(** X5.  Typing on narrows the result.  When the lower-case form of the
    text typed first occurs in the lower-case form of the text typed
    later, the jobs that pass the filter after the later text are among
    those that pass it after the earlier one, in the same order. *)
Theorem typing_on_narrows_the_result (value later : string) (w : World) :
  occurs_in (JS.toLowerCase value) (JS.toLowerCase later) ->
  filteredJobs (appState (after (onSearchInput later) w))
    `sublist_of`
  filteredJobs (appState (after (onSearchInput value) w)).
Proof.
  intros Hq. rewrite !onSearchInput_state. unfold filteredJobs.
  destruct (appState w) as [jobs v f dk]. cbn.
  apply filter_sublist_impl. intros j. now apply passes_wider.
Qed.


End SearchBox.

(** ** The tags and the form *)

Section Tags.
Context {host : Host}.

Lemma put_holds job s : job ∈ IDB.put job s.
Proof.
  induction s as [|h t IH]; cbn [IDB.put].
  - now left.
  - destruct (String.compare (Job.id job) (Job.id h));
      [now left | now left | now right].
Qed.

Lemma trimEnd_cons c s :
  JS.trimEnd (String c s) =
    match JS.trimEnd s with
    | EmptyString => if JS.is_white c then EmptyString else String c EmptyString
    | r => String c r
    end.
Proof. reflexivity. Qed.

Lemma trimEnd_idem s : JS.trimEnd (JS.trimEnd s) = JS.trimEnd s.
Proof.
  induction s as [|c s IH]; [reflexivity|].
  rewrite trimEnd_cons. destruct (JS.trimEnd s) as [|d r] eqn:E.
  - destruct (JS.is_white c) eqn:W; [reflexivity|].
    rewrite trimEnd_cons. cbn [JS.trimEnd]. now rewrite W.
  - rewrite trimEnd_cons, IH. reflexivity.
Qed.

Lemma trimEnd_keeps_head c s :
  JS.is_white c = false -> exists r, JS.trimEnd (String c s) = String c r.
Proof.
  intros W. rewrite trimEnd_cons. destruct (JS.trimEnd s); [rewrite W|]; eauto.
Qed.

Lemma trimStart_head s :
  JS.trimStart s = "" \/
  exists c r, JS.trimStart s = String c r /\ JS.is_white c = false.
Proof.
  induction s as [|c s IH]; [now left|].
  cbn [JS.trimStart]. destruct (JS.is_white c) eqn:W; [exact IH|].
  right. eauto.
Qed.

Lemma trim_idem s : JS.trim (JS.trim s) = JS.trim s.
Proof.
  unfold JS.trim. destruct (trimStart_head s) as [E | (c & r & E & W)];
    rewrite E; [reflexivity|].
  destruct (trimEnd_keeps_head c r W) as (r' & E').
  rewrite E'. cbn [JS.trimStart]. rewrite W, <- E'. apply trimEnd_idem.
Qed.

Lemma trimStart_chars x s :
  In x (list_ascii_of_string (JS.trimStart s)) -> In x (list_ascii_of_string s).
Proof.
  induction s as [|c s IH]; [auto|].
  cbn [JS.trimStart]. destruct (JS.is_white c); [|auto].
  intros H. right. auto.
Qed.

Lemma trimEnd_chars x s :
  In x (list_ascii_of_string (JS.trimEnd s)) -> In x (list_ascii_of_string s).
Proof.
  induction s as [|c s IH]; [auto|].
  rewrite trimEnd_cons. destruct (JS.trimEnd s) as [|d r].
  - destruct (JS.is_white c); [intros []|].
    intros [H|[]]. now left.
  - intros [H|H]; [now left|]. right. auto.
Qed.

Lemma trim_chars x s :
  In x (list_ascii_of_string (JS.trim s)) -> In x (list_ascii_of_string s).
Proof. intros H. now apply trimStart_chars, trimEnd_chars. Qed.

Lemma split_comma_not_nil s : JS.split_comma s <> [].
Proof.
  destruct s as [|c s]; [discriminate|]. cbn [JS.split_comma].
  destruct (Ascii.eqb c ","); [discriminate|].
  destruct (JS.split_comma s); discriminate.
Qed.

Lemma split_comma_pieces s p :
  In p (JS.split_comma s) -> ~ In ","%char (list_ascii_of_string p).
Proof.
  revert p; induction s as [|c s IH]; intros p.
  - intros [<-|[]] [].
  - cbn [JS.split_comma]. destruct (Ascii.eqb_spec c ",") as [->|Hc].
    + intros [<-|H]; [intros []|auto].
    + destruct (JS.split_comma s) as [|h t] eqn:E.
      * intros [<-|[]] [H|[]]. congruence.
      * intros [<-|H].
        -- intros [H|H]; [congruence|]. apply (IH h); [now left | exact H].
        -- apply IH. now right.
Qed.

Lemma parseTags_elem input t :
  In t (parseTags input) ->
  t <> "" /\ exists p, In p (JS.split_comma input) /\ t = JS.trim p.
Proof.
  unfold parseTags. rewrite filter_In, in_map_iff.
  intros ((p & <- & Hp) & Ht). split; [|eauto].
  intros E. rewrite E in Ht. discriminate.
Qed.

Lemma job_of_form_tags_clean uuid now f :
  Forall clean_tag (Job.tags (job_of_form f uuid now)).
Proof.
  rewrite Forall_forall. intros t Ht. rewrite list_elem_of_In in Ht.
  change (In t (parseTags (Dom.job_tags f))) in Ht.
  apply parseTags_elem in Ht as (Hne & p & Hp & ->).
  split; [exact Hne|]. split; [apply trim_idem|].
  intros H. apply trim_chars in H. now apply (split_comma_pieces _ _ Hp).
Qed.

(** X7.  Whatever is typed in the tags field, every tag of the record
    that [handleSaveJob] puts in the store is clean: it is not empty, has
    no white space at either end, and has no comma in it. *)
Theorem stored_tags_are_clean (uuid now : string) (w : World) :
  exists job,
    requests (after (handleSaveJob uuid now) w) =
      requests w ++ [IDB.Put job; IDB.GetAll] /\
    job ∈ idb (after (handleSaveJob uuid now) w) /\
    Forall clean_tag (Job.tags job).
Proof.
  exists (job_of_form (Dom.job_form (dom w)) uuid now).
  destruct (handleSaveJob_leaves uuid now w) as (Hr & Hs & _).
  split; [exact Hr|]. split; [|apply job_of_form_tags_clean].
  rewrite Hs. apply put_holds.
Qed.

Lemma split_comma_plain s :
  ~ In ","%char (list_ascii_of_string s) -> JS.split_comma s = [s].
Proof.
  induction s as [|c s IH]; [reflexivity|]. intros H.
  cbn [JS.split_comma]. destruct (Ascii.eqb_spec c ",") as [->|Hc].
  - exfalso. apply H. now left.
  - rewrite IH; [reflexivity|]. intros Hs. apply H. now right.
Qed.

Lemma split_comma_app x rest :
  ~ In ","%char (list_ascii_of_string x) ->
  JS.split_comma (x ++ String "," rest) = x :: JS.split_comma rest.
Proof.
  induction x as [|c x IH]; intros H.
  - reflexivity.
  - change (JS.split_comma (String c (x ++ String "," rest)) =
            String c x :: JS.split_comma rest).
    cbn [JS.split_comma]. destruct (Ascii.eqb_spec c ",") as [->|Hc].
    + exfalso. apply H. now left.
    + rewrite IH; [reflexivity|]. intros Hs. apply H. now right.
Qed.

Lemma parseTags_space s : parseTags (String " " s) = parseTags s.
Proof.
  unfold parseTags. cbn [JS.split_comma].
  change (Ascii.eqb " " ",") with false. cbv iota.
  destruct (JS.split_comma s) as [|h t] eqn:E;
    [now apply split_comma_not_nil in E|].
  reflexivity.
Qed.

Lemma parseTags_join tags :
  Forall clean_tag tags -> parseTags (join_comma_space tags) = tags.
Proof.
  induction 1 as [|x r (Hne & Htrim & Hcomma) Hr IH]; [reflexivity|].
  assert (Htruthy : JS.truthy x = true) by (destruct x; [contradiction | reflexivity]).
  destruct r as [|y r'].
  - cbn [join_comma_space]. unfold parseTags.
    rewrite split_comma_plain by assumption. cbn. now rewrite Htrim, Htruthy.
  - change (join_comma_space (x :: y :: r')) with
      (x ++ String "," (String " " (join_comma_space (y :: r'))))%string.
    unfold parseTags. rewrite split_comma_app by assumption.
    cbn [map List.filter]. rewrite Htrim, Htruthy. f_equal.
    change (parseTags (String " " (join_comma_space (y :: r'))) = y :: r').
    rewrite parseTags_space. exact IH.
Qed.

(** X8.  The tags field round-trips: the text [openModal] writes for a
    list of clean tags (the tags joined by a comma and a space) is read
    back by [handleSaveJob] as the same list.  So reading is settled after
    one pass: what is read from any text, written back and read again, is
    what was read the first time. *)
Theorem tags_field_round_trip (tags : list string) :
  (Forall clean_tag tags -> parseTags (join_comma_space tags) = tags) /\
  (forall input,
     parseTags (join_comma_space (parseTags input)) = parseTags input).
Proof.
  split; [apply parseTags_join|].
  intros input. apply parseTags_join.
  exact (job_of_form_tags_clean "" ""
           (Dom.form "" "" "" "" "" "" input)).
Qed.

Lemma job_of_form_of_job job uuid now :
  JS.truthy (Job.id job) = true -> Forall clean_tag (Job.tags job) ->
  job_of_form (form_of_job job) uuid now = set_updatedAt now job.
Proof.
  intros Hid Htags. unfold job_of_form, form_of_job, set_updatedAt.
  cbn [Dom.job_id Dom.job_title Dom.job_desc Dom.job_status Dom.job_priority
       Dom.job_date Dom.job_tags].
  rewrite Hid. f_equal. now apply parseTags_join.
Qed.

(** X9.  Editing without a change keeps the record: for a job that the
    form saved (under a non-empty id), when the form holds what
    [openModal] assigns for that job, [handleSaveJob] puts the same
    record with [updatedAt] set to the time of the save, under the same
    id, and does not use the fresh uuid. *)
Theorem edit_unchanged_keeps_record
  (f0 : Dom.Form) (uuid0 now0 uuid now : string) (w : World) :
  let job := job_of_form f0 uuid0 now0 in
  JS.truthy uuid0 = true ->
  Dom.job_form (dom w) = form_of_job job ->
  let w' := after (handleSaveJob uuid now) w in
  job_of_form (form_of_job job) uuid now = set_updatedAt now job /\
  idb w' = IDB.put (set_updatedAt now job) (idb w) /\
  requests w' = requests w ++ [IDB.Put (set_updatedAt now job); IDB.GetAll].
Proof.
  intros job Hu Hform w'.
  assert (Hid : JS.truthy (Job.id job) = true).
  { subst job. unfold job_of_form. cbn [Job.id].
    destruct (JS.truthy (Dom.job_id f0)) eqn:E; [exact E | exact Hu]. }
  assert (E : job_of_form (form_of_job job) uuid now = set_updatedAt now job).
  { apply job_of_form_of_job; [exact Hid|]. apply job_of_form_tags_clean. }
  destruct (handleSaveJob_leaves uuid now w) as (Hr & Hs & _).
  rewrite Hform, E in Hr, Hs. auto.
Qed.

End Tags.

(** ** Saving and the store *)

Section Saving.
Context {host : Host}.

Lemma put_spec job s r :
  well_keyed s ->
  r ∈ IDB.put job s <-> r = job \/ (r ∈ s /\ Job.id r <> Job.id job).
Proof.
  induction 1 as [|h t Ht IH Hh]; cbn [IDB.put].
  - rewrite list_elem_of_singleton. split; [auto|].
    intros [H|[H _]]; [exact H | inversion H].
  - assert (Hfar : forall x, x ∈ t -> Job.id x <> Job.id h).
    { rewrite Forall_forall in Hh. intros x Hx E.
      apply Hh, IDBFacts.key_lt_ne in Hx. congruence. }
    rewrite Forall_forall in Hh.
    destruct (String.compare (Job.id job) (Job.id h)) eqn:E.
    + apply IDBFacts.compare_eq in E. rewrite !elem_of_cons, E. split.
      * intros [H|H]; [now left | right]. split; [now right | now apply Hfar].
      * intros [H|[[H|H] Hne]]; [now left | congruence | now right].
    + rewrite !elem_of_cons. split.
      * intros [H|[H|H]]; [now left | |]; right.
        -- subst r. split; [now left|]. intros E'. rewrite E' in E.
           rewrite IDBFacts.compare_refl in E. discriminate.
        -- split; [now right|]. intros E'. apply Hh in H. unfold key_lt in H.
           rewrite E' in H.
           pose proof (IDBFacts.compare_lt_trans _ _ _ E H) as C.
           rewrite IDBFacts.compare_refl in C. discriminate.
      * intros [H|[[H|H] _]]; auto.
    + rewrite !elem_of_cons, IH. split.
      * intros [H|[H|[H Hne]]]; [right | now left | right].
        -- subst r. split; [now left|]. intros E'. rewrite E' in E.
           rewrite IDBFacts.compare_refl in E. discriminate.
        -- split; [now right | assumption].
      * intros [H|[[H|H] Hne]]; [right; now left | now left | right; right; auto].
Qed.

Lemma put_idem job s : IDB.put job (IDB.put job s) = IDB.put job s.
Proof.
  induction s as [|h t IH]; cbn [IDB.put].
  - now rewrite IDBFacts.compare_refl.
  - destruct (String.compare (Job.id job) (Job.id h)) eqn:E; cbn [IDB.put].
    + now rewrite IDBFacts.compare_refl.
    + now rewrite IDBFacts.compare_refl.
    + now rewrite E, IH.
Qed.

★ ★ ★ ★ ★ ★ ★

Assigned task:
Set out exactly the lines from the one bearing "- destruct (String.compare (Job.id job) (Job.id h)) eqn:E;" through the end of the data, including both ends and omitting all others.

Result of the task:
  - destruct (String.compare (Job.id job) (Job.id h)) eqn:E; cbn [IDB.put].
    + now rewrite IDBFacts.compare_refl.
    + now rewrite IDBFacts.compare_refl.
    + now rewrite E, IH.
Qed.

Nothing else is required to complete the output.